Records drawn from a dataset.
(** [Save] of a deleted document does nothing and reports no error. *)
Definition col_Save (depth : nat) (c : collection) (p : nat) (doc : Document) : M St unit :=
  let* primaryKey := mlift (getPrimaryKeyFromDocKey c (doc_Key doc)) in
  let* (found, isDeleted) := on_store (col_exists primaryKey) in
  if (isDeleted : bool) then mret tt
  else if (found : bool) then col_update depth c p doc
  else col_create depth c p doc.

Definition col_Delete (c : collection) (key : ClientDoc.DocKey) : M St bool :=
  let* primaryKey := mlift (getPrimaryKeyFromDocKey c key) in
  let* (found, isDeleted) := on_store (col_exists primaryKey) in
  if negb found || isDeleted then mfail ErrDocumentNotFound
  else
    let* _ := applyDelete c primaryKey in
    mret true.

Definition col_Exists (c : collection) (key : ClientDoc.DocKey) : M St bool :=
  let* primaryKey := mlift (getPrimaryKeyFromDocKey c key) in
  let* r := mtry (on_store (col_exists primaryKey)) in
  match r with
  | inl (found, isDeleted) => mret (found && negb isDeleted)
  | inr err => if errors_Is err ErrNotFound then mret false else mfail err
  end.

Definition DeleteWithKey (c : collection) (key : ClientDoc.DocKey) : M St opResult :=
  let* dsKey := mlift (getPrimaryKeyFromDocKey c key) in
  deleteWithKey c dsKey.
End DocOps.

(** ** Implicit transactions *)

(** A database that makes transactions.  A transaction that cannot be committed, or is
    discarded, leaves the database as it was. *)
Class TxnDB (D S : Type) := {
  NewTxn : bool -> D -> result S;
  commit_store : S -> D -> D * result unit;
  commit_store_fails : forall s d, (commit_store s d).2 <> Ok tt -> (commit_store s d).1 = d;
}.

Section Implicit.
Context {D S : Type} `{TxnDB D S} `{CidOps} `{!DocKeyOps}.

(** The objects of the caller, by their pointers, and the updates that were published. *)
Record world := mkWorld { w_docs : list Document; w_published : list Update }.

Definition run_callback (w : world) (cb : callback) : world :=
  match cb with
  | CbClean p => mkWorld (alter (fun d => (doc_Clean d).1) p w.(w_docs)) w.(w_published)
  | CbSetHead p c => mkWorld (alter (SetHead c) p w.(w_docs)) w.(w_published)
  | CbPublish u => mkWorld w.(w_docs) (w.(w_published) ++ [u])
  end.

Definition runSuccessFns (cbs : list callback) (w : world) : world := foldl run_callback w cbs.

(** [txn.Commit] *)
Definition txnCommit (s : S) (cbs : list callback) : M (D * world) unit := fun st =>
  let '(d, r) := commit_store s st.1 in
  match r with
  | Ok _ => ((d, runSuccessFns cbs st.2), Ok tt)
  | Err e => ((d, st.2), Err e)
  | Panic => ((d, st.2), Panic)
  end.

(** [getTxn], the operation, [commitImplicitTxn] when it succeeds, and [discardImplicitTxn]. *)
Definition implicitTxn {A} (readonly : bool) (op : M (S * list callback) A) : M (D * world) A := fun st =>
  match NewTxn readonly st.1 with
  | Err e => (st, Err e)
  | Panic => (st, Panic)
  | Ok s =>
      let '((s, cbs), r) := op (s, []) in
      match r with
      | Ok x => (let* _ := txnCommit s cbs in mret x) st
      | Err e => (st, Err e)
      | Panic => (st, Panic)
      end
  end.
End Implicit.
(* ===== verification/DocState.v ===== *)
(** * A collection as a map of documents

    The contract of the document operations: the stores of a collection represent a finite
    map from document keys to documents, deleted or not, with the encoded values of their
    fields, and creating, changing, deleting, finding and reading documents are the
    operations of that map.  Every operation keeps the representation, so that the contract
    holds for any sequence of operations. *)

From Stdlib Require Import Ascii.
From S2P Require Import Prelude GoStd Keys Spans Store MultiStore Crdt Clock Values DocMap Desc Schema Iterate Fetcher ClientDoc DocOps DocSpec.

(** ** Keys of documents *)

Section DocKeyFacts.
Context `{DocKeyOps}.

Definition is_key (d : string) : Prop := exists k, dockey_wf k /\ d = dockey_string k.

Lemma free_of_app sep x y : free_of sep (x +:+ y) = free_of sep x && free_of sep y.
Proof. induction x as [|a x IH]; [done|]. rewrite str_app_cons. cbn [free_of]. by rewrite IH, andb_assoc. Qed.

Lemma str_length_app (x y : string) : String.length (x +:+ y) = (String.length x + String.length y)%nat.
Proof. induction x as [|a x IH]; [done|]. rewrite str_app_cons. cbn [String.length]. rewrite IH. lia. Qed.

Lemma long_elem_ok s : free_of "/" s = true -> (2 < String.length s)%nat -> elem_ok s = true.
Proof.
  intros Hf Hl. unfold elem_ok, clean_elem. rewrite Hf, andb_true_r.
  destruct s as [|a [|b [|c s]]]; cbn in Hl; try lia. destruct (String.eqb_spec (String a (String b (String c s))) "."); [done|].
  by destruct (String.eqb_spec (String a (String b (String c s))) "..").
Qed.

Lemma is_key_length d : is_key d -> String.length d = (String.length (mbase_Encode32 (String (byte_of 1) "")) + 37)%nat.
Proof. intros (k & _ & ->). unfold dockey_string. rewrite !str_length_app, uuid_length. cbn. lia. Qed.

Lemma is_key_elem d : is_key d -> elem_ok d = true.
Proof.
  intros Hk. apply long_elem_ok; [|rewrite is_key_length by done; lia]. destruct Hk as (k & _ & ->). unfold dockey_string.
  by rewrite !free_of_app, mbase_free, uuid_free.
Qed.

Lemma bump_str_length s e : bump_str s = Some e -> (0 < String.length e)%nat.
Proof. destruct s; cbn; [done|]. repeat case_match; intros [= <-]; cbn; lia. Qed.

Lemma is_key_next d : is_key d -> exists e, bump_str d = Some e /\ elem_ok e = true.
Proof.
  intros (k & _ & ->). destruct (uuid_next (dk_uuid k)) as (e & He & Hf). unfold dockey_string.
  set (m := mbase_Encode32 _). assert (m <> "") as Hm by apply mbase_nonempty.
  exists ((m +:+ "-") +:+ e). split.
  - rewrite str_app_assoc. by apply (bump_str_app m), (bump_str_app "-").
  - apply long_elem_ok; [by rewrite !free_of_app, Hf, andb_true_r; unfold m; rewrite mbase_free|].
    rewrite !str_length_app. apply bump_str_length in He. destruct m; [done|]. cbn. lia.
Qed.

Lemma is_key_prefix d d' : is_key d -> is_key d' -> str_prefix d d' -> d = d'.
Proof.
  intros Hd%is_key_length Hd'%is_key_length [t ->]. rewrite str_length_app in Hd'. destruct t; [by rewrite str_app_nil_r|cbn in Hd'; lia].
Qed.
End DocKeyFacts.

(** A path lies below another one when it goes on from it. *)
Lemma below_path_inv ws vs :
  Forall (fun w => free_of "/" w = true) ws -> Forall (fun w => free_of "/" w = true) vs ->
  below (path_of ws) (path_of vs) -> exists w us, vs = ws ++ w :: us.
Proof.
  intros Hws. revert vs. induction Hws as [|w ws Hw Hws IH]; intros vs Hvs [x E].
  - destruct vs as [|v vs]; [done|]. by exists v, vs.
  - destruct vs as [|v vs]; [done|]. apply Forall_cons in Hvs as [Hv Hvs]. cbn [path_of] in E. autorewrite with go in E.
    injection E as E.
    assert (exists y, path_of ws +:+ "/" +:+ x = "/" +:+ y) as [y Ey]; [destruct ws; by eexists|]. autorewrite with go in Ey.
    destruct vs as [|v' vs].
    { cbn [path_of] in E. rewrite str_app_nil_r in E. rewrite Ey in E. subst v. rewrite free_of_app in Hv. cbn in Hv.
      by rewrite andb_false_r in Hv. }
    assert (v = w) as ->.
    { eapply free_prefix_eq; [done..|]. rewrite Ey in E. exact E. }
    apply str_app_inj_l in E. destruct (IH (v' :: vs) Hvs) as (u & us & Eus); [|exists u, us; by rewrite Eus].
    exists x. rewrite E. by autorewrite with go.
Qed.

Task directions. Each line above that includes "dsKey" should be shown.

Output for this task.
  let* dsKey := mlift (getPrimaryKeyFromDocKey c key) in
  deleteWithKey c dsKey.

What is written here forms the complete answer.